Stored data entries
(** * viewproxy: route matching, the fetch multiplexer and the response
    assembler, embedded from the Go sources.

    Go strings are byte sequences and are modelled as [string]; [[]byte]
    is [list byte]; Go maps with string keys are [gmap string _];
    a Go panic is an explicit outcome of the [go] type. *)

From Stdlib Require Import ZArith Lia Ascii String.
From Stdlib.Strings Require Import Byte.
From stdpp Require Import base option list gmap strings sorting.

Local Open Scope string_scope.
Local Open Scope list_scope.
Local Open Scope Z_scope.

(** ** Go runtime conventions *)

(** A computation that either returns or panics (index out of range,
    nil dereference). *)
Inductive go (A : Type) : Type :=
| Ret (a : A)
| Panic (msg : string).
Arguments Ret {A} a.
Arguments Panic {A} msg.

#[global] Instance go_ret : MRet go := fun A a => Ret a.
#[global] Instance go_bind : MBind go := fun A B k m =>
  match m with
  | Ret a => k a
  | Panic msg => Panic msg
  end.

(** A Go slice value: [nil] is distinguished from an allocated slice of
    length zero ([make([]T, 0)]). *)
Inductive slice (A : Type) : Type :=
| SliceNil
| SliceOf (elems : list A).
Arguments SliceNil {A}.
Arguments SliceOf {A} elems.

Definition elems_of {A} (s : slice A) : list A :=
  match s with
  | SliceNil => []
  | SliceOf l => l
  end.

Definition is_nil_slice {A} (s : slice A) : bool :=
  match s with
  | SliceNil => true
  | SliceOf _ => false
  end.

(** ** package strings *)

Module go_strings.

(** [strings.Split(s, sep)] for a one-byte separator: the pieces between
    successive separators; an input without separator is returned whole,
    so the result is never empty. *)
Fixpoint Split (s : string) (sep : ascii) : list string :=
  match s with
  | EmptyString => [EmptyString]
  | String c s' =>
      if Ascii.eqb c sep then EmptyString :: Split s' sep
      else match Split s' sep with
           | [] => [String c EmptyString]
           | piece :: pieces => String c piece :: pieces
           end
  end.

(** [strings.HasPrefix(s, prefix)]. *)
Definition HasPrefix (s prefix : string) : bool := String.prefix prefix s.

(** The slice expression [s[1:]]; Go panics when [s] is empty. *)
Definition from1 (s : string) : go string :=
  match s with
  | EmptyString => Panic "slice bounds out of range"
  | String _ s' => Ret s'
  end.

(** [strings.Join(elems, sep)] for a one-byte separator. *)
Fixpoint Join (elems : list string) (sep : ascii) : string :=
  match elems with
  | [] => EmptyString
  | [piece] => piece
  | piece :: elems' => piece +:+ String sep (Join elems' sep)
  end.

End go_strings.

(** ** package viewproxy: routes (route.go) *)

Module viewproxy_route.

(** [Fragment] is declared outside the files at hand; route_test.go shows
    its three fields. *)
Record Fragment := mkFragment {
  Path : string;
  Url : string;
  Metadata : gmap string string
}.

Definition NewFragment (path : string) : Fragment :=
  {| Path := path; Url := ""; Metadata := ∅ |}.

Record Route := mkRoute {
  Parts : list string;
  Layout : Fragment;
  fragments : list Fragment
}.

Definition newRoute (path : string) (layout : Fragment)
    (frags : list Fragment) : Route :=
  {| Parts := go_strings.Split path "/"; Layout := layout; fragments := frags |}.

> [WHAT THIS TASK INVOLVES] Please repeat each entry exactly as written.

> [ANSWER BOX]
(** * viewproxy: route matching, the fetch multiplexer and the response
    assembler, embedded from the Go sources.

    Go strings are byte sequences and are modelled as [string]; [[]byte]
    is [list byte]; Go maps with string keys are [gmap string _];
    a Go panic is an explicit outcome of the [go] type. *)

From Stdlib Require Import ZArith Lia Ascii String.
From Stdlib.Strings Require Import Byte.
From stdpp Require Import base option list gmap strings sorting.

Local Open Scope string_scope.
Local Open Scope list_scope.
Local Open Scope Z_scope.

(** ** Go runtime conventions *)

(** A computation that either returns or panics (index out of range,
    nil dereference). *)
Inductive go (A : Type) : Type :=
| Ret (a : A)
| Panic (msg : string).
Arguments Ret {A} a.
Arguments Panic {A} msg.

#[global] Instance go_ret : MRet go := fun A a => Ret a.
#[global] Instance go_bind : MBind go := fun A B k m =>
  match m with
  | Ret a => k a
  | Panic msg => Panic msg
  end.

(** A Go slice value: [nil] is distinguished from an allocated slice of
    length zero ([make([]T, 0)]). *)
Inductive slice (A : Type) : Type :=
| SliceNil
| SliceOf (elems : list A).
Arguments SliceNil {A}.
Arguments SliceOf {A} elems.

Definition elems_of {A} (s : slice A) : list A :=
  match s with
  | SliceNil => []
  | SliceOf l => l
  end.

Definition is_nil_slice {A} (s : slice A) : bool :=
  match s with
  | SliceNil => true
  | SliceOf _ => false
  end.

(** ** package strings *)

Module go_strings.

(** [strings.Split(s, sep)] for a one-byte separator: the pieces between
    successive separators; an input without separator is returned whole,
    so the result is never empty. *)
Fixpoint Split (s : string) (sep : ascii) : list string :=
  match s with
  | EmptyString => [EmptyString]
  | String c s' =>
      if Ascii.eqb c sep then EmptyString :: Split s' sep
      else match Split s' sep with
           | [] => [String c EmptyString]
           | piece :: pieces => String c piece :: pieces
           end
  end.

(** [strings.HasPrefix(s, prefix)]. *)
Definition HasPrefix (s prefix : string) : bool := String.prefix prefix s.

(** The slice expression [s[1:]]; Go panics when [s] is empty. *)
Definition from1 (s : string) : go string :=
  match s with
  | EmptyString => Panic "slice bounds out of range"
  | String _ s' => Ret s'
  end.

(** [strings.Join(elems, sep)] for a one-byte separator. *)
Fixpoint Join (elems : list string) (sep : ascii) : string :=
  match elems with
  | [] => EmptyString
  | [piece] => piece
  | piece :: elems' => piece +:+ String sep (Join elems' sep)
  end.

End go_strings.

(** ** package viewproxy: routes (route.go) *)

Module viewproxy_route.

(** [Fragment] is declared outside the files at hand; route_test.go shows
    its three fields. *)
Record Fragment := mkFragment {
  Path : string;
  Url : string;
  Metadata : gmap string string
}.

Definition NewFragment (path : string) : Fragment :=
  {| Path := path; Url := ""; Metadata := ∅ |}.

Record Route := mkRoute {
  Parts : list string;
  Layout : Fragment;
  fragments : list Fragment
}.

Definition newRoute (path : string) (layout : Fragment)
    (frags : list Fragment) : Route :=
  {| Parts := go_strings.Split path "/"; Layout := layout; fragments := frags |}.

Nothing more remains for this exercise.